The problem:
Please take the records that follow and repeat exactly the lines starting with the line with "urgent thread running. *)" and going on through the line with "Section mutexes.".

Data excerpts:
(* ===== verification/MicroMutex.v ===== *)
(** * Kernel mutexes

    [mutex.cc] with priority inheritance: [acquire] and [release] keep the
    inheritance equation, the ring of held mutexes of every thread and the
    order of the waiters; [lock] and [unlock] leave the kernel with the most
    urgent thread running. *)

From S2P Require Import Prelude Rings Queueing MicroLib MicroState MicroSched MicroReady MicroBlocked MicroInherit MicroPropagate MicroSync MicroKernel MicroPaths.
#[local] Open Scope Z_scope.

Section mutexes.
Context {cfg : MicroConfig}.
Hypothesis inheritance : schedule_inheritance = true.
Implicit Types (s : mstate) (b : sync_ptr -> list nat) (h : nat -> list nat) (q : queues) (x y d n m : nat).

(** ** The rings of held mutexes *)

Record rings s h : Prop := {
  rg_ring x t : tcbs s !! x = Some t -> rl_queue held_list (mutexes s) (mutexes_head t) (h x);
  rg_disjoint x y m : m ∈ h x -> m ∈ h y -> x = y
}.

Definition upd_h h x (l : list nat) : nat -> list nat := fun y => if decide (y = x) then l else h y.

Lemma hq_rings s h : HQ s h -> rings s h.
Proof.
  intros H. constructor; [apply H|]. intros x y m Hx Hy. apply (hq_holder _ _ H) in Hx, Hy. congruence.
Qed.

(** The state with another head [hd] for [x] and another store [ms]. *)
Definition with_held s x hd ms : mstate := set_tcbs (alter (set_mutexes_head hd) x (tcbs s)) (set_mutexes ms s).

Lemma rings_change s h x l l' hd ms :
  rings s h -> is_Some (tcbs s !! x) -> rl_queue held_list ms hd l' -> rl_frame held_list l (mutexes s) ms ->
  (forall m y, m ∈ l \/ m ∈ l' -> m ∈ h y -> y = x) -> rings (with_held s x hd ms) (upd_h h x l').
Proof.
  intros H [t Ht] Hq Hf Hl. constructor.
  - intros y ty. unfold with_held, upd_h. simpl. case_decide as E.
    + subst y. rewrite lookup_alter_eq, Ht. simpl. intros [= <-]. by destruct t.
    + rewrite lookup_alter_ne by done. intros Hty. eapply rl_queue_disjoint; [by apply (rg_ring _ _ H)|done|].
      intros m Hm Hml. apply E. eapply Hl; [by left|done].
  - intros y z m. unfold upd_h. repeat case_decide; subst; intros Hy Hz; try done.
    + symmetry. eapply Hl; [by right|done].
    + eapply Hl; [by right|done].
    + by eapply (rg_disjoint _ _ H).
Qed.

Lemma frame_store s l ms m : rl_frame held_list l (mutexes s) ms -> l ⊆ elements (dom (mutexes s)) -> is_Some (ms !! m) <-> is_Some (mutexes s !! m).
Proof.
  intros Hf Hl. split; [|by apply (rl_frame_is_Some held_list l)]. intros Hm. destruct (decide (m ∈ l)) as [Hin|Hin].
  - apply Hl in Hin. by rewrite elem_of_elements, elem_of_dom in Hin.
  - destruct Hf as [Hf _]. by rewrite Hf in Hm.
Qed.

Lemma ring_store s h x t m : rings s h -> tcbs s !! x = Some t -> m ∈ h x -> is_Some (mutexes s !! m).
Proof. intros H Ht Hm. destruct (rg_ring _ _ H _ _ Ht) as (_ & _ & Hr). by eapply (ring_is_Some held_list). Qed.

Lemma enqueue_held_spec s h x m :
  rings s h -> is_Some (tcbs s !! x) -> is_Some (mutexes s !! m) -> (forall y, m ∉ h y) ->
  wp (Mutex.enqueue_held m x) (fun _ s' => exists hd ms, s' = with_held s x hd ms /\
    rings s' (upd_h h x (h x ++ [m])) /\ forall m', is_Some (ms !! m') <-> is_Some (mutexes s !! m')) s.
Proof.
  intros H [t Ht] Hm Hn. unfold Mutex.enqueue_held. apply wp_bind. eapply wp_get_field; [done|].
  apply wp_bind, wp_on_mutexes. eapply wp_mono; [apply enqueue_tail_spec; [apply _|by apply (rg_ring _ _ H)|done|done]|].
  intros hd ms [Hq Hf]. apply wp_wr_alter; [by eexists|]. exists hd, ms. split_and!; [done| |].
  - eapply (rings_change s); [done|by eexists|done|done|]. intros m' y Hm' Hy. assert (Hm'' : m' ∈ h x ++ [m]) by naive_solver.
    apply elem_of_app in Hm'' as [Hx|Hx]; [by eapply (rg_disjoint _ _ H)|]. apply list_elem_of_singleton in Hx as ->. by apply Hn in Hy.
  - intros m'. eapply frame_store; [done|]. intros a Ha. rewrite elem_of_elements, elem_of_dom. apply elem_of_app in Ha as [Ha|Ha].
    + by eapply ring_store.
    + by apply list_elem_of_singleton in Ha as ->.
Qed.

==

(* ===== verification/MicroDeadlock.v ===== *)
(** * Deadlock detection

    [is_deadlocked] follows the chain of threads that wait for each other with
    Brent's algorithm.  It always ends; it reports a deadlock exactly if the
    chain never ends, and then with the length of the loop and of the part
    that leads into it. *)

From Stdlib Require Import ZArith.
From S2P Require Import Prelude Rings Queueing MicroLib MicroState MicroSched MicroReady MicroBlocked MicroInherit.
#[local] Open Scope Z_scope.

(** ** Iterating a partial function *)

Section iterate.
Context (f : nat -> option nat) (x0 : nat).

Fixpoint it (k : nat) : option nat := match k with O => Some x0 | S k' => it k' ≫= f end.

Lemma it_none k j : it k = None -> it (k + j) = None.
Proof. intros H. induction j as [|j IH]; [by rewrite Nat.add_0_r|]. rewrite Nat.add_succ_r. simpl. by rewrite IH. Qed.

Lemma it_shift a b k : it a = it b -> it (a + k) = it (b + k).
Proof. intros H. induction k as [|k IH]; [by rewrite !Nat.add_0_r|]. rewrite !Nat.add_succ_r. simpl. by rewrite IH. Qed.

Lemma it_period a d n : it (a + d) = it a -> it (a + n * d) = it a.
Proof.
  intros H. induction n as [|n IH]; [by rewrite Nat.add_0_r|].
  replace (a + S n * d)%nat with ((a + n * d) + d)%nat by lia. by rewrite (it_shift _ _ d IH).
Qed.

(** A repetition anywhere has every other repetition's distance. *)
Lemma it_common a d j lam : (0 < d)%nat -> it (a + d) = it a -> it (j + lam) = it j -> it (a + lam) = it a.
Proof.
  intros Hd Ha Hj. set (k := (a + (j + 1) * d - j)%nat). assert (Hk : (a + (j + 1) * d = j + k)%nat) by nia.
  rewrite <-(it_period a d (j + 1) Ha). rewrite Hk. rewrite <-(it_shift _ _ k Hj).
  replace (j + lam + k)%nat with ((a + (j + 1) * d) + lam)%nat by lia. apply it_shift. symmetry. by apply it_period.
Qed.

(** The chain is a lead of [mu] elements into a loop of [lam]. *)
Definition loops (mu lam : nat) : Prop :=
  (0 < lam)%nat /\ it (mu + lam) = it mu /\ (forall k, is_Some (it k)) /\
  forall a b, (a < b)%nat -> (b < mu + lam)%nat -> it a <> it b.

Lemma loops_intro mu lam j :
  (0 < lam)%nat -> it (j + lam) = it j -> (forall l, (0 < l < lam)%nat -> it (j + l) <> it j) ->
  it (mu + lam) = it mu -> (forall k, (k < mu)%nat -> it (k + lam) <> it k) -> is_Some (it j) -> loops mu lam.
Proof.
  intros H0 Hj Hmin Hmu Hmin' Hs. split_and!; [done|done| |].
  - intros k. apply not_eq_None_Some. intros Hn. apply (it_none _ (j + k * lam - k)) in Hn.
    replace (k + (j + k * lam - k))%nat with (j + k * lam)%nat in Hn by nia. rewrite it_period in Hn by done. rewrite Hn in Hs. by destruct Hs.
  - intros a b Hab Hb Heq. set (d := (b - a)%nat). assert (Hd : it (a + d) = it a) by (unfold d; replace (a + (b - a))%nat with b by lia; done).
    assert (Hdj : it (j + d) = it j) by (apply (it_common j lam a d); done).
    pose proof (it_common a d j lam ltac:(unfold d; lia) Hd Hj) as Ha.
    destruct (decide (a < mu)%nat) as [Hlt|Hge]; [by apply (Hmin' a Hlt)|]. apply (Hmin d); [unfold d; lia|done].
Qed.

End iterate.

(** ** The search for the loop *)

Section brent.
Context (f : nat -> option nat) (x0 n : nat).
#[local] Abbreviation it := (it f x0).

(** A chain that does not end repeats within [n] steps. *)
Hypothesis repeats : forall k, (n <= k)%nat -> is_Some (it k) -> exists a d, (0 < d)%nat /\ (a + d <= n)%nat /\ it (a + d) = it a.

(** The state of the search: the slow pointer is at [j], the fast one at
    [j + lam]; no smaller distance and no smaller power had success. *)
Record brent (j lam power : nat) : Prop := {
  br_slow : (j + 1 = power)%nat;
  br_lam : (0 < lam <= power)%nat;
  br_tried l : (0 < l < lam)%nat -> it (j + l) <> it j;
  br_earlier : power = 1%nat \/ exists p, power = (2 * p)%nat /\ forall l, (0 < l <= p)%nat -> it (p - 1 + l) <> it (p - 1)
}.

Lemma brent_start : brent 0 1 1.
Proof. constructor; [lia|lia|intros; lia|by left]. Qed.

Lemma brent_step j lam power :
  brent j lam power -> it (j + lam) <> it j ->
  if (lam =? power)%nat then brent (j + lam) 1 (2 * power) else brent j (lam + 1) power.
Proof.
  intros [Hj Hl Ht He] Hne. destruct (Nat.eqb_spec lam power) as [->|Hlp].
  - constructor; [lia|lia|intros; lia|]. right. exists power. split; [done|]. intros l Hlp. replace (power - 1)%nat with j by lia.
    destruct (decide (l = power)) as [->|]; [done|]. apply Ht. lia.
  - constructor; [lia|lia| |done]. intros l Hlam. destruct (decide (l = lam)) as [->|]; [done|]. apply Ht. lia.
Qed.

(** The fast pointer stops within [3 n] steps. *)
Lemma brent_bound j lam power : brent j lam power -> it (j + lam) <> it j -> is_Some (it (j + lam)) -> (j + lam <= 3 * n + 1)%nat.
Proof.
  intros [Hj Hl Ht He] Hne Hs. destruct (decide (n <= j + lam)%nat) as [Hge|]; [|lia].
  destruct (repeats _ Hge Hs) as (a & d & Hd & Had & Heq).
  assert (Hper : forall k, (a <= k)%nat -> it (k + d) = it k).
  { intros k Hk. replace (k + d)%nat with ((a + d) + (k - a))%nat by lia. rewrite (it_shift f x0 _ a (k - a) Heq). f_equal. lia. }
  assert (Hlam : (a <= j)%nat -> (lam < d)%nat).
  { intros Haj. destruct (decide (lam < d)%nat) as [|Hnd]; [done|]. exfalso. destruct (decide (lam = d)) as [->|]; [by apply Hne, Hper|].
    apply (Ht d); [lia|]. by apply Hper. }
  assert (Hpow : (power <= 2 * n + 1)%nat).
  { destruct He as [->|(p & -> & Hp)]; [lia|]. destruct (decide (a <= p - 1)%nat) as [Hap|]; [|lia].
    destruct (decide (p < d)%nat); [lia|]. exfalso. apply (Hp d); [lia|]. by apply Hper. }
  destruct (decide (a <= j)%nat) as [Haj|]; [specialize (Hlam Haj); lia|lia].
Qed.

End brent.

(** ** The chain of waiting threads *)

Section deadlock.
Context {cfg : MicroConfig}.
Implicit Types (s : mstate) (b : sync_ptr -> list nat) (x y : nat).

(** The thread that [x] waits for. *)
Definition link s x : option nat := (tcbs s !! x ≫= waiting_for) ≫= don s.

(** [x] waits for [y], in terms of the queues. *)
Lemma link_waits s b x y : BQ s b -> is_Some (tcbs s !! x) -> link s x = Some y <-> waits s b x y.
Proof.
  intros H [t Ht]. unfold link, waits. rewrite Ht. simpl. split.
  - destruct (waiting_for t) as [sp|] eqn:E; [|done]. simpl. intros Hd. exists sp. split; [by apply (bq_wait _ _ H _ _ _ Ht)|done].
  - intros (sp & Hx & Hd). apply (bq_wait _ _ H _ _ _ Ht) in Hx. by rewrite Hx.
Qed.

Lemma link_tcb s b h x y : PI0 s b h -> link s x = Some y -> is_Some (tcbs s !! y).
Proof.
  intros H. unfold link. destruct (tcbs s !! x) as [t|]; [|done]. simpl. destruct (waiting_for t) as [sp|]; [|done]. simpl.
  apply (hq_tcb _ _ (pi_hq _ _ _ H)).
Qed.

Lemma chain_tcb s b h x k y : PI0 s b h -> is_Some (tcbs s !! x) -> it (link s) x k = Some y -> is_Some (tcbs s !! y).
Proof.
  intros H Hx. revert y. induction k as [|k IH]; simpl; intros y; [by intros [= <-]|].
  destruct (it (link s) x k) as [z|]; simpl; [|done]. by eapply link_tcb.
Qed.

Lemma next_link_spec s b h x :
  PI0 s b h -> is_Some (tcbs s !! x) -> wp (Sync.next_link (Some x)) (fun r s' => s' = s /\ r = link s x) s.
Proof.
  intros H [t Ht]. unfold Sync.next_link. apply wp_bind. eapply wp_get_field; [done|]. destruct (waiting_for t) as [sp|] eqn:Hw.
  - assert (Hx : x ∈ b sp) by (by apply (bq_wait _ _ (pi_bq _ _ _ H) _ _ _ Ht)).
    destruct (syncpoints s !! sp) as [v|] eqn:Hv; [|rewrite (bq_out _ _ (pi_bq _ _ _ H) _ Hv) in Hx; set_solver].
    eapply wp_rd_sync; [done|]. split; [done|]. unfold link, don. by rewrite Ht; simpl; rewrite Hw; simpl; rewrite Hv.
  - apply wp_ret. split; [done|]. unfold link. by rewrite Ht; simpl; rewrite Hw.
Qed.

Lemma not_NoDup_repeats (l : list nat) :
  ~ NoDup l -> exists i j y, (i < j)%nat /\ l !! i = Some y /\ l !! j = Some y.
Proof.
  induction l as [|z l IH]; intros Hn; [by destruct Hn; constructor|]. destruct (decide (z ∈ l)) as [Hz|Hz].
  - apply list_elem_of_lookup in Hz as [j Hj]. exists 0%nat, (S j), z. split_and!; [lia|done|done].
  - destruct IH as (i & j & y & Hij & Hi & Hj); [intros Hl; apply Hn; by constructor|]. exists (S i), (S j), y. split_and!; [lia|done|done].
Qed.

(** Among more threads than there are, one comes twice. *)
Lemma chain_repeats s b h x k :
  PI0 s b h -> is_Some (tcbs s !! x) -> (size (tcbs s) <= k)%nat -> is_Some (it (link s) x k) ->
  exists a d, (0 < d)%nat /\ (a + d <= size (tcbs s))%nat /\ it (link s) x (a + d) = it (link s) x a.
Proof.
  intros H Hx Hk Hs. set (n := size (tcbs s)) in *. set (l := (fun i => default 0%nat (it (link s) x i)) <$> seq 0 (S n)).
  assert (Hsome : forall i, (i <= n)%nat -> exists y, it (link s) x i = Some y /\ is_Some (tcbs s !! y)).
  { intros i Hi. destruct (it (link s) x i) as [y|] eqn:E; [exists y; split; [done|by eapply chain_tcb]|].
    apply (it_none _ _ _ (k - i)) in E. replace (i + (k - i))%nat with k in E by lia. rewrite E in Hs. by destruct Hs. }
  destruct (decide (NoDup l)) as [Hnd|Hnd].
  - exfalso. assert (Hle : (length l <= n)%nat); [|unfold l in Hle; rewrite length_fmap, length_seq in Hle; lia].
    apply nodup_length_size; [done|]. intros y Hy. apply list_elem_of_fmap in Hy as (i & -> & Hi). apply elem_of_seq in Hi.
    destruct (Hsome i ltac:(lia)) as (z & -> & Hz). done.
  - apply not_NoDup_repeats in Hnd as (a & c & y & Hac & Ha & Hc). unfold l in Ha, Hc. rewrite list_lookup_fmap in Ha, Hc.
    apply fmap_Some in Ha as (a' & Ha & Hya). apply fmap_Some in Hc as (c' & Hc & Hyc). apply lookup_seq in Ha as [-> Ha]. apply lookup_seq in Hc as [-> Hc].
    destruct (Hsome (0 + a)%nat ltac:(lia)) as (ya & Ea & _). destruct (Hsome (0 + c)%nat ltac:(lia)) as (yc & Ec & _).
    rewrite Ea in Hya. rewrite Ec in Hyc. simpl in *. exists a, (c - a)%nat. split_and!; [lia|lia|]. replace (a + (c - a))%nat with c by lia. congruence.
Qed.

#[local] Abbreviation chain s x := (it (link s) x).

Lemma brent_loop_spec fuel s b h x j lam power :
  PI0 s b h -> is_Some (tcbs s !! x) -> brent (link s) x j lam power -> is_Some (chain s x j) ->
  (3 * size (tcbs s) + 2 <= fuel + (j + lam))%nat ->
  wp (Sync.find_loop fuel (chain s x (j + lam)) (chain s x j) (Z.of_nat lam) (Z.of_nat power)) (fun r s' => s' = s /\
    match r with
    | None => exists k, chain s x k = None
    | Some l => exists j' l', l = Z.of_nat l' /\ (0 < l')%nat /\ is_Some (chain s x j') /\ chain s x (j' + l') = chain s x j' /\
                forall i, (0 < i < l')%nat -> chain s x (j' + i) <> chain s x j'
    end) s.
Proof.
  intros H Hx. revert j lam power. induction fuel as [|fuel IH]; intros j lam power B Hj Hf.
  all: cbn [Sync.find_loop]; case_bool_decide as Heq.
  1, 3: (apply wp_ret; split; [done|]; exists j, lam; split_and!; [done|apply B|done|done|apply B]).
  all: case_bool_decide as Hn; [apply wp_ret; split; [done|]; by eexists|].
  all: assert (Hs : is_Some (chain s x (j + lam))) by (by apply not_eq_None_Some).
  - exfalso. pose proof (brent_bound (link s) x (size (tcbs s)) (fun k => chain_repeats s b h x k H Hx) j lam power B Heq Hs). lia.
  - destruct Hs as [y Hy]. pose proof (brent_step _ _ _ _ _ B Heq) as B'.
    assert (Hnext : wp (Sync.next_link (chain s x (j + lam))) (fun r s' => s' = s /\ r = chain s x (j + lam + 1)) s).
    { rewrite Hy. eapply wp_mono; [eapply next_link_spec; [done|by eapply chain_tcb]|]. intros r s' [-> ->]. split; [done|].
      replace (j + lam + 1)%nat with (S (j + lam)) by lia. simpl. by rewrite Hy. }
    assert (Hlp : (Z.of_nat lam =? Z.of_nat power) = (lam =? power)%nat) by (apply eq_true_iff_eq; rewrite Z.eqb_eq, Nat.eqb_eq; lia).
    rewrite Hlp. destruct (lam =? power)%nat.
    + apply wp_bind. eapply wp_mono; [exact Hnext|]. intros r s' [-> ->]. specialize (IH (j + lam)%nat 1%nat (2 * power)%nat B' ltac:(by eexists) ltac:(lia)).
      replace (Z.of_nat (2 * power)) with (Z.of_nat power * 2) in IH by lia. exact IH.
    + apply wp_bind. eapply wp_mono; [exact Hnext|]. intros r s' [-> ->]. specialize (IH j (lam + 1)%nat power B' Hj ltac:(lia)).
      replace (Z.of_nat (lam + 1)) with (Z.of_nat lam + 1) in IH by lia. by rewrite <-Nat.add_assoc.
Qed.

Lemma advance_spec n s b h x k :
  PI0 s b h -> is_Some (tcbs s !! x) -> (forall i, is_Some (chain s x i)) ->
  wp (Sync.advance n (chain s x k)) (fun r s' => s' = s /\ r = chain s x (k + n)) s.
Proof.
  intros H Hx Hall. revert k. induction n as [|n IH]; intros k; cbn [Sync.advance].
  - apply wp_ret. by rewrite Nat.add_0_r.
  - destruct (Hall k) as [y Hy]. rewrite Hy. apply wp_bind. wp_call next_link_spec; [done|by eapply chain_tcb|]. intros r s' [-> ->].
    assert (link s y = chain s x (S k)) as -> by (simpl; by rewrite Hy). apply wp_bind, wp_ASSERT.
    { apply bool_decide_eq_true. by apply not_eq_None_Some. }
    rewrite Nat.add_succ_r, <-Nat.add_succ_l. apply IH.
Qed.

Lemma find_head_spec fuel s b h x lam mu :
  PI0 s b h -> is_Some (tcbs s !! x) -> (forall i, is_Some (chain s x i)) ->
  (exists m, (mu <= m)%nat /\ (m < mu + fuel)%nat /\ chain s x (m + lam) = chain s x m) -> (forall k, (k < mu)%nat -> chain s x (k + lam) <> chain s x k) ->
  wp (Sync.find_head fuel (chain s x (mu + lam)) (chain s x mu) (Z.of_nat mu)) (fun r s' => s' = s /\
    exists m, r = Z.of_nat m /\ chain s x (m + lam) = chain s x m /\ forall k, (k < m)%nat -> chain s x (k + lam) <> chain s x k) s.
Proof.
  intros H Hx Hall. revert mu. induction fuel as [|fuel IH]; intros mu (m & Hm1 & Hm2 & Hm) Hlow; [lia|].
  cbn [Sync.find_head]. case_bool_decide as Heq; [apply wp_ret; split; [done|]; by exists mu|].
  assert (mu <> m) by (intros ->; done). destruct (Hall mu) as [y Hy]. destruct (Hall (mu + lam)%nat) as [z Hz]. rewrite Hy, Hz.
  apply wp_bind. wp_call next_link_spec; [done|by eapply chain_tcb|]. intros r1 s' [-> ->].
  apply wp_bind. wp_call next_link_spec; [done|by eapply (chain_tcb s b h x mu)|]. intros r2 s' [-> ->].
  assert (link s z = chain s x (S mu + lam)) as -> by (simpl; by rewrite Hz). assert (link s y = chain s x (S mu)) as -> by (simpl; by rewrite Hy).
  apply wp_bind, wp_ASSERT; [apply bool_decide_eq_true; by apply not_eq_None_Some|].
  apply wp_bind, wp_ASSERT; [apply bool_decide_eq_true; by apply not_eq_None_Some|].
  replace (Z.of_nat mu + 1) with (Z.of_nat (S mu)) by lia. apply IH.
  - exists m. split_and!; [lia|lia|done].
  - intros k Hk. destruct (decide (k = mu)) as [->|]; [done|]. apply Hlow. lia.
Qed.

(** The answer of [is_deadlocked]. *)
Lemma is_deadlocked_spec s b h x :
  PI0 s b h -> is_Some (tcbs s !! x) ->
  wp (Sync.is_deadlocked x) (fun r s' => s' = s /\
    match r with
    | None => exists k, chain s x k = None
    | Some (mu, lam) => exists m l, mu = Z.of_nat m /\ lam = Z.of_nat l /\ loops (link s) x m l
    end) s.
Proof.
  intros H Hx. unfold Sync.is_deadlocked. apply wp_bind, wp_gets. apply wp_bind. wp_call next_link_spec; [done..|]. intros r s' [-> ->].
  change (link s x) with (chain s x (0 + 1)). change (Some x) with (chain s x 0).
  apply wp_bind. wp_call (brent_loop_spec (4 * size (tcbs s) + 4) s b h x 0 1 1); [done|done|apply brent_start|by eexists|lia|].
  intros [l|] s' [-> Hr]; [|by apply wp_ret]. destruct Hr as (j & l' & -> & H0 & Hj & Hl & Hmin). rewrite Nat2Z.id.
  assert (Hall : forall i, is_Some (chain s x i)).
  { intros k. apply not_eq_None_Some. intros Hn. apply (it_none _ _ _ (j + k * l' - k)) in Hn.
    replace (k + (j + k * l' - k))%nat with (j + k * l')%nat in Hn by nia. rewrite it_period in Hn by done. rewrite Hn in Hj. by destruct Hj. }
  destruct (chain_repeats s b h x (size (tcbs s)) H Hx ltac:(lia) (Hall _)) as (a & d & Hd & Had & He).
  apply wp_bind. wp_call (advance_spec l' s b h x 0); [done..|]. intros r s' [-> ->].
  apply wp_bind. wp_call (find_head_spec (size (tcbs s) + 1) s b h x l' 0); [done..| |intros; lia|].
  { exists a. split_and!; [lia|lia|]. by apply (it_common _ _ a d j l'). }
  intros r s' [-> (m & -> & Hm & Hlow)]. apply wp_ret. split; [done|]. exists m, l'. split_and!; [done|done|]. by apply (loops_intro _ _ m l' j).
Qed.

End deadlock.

Solution for this exercise:
    urgent thread running. *)

From S2P Require Import Prelude Rings Queueing MicroLib MicroState MicroSched MicroReady MicroBlocked MicroInherit MicroPropagate MicroSync MicroKernel MicroPaths.
#[local] Open Scope Z_scope.

Section mutexes.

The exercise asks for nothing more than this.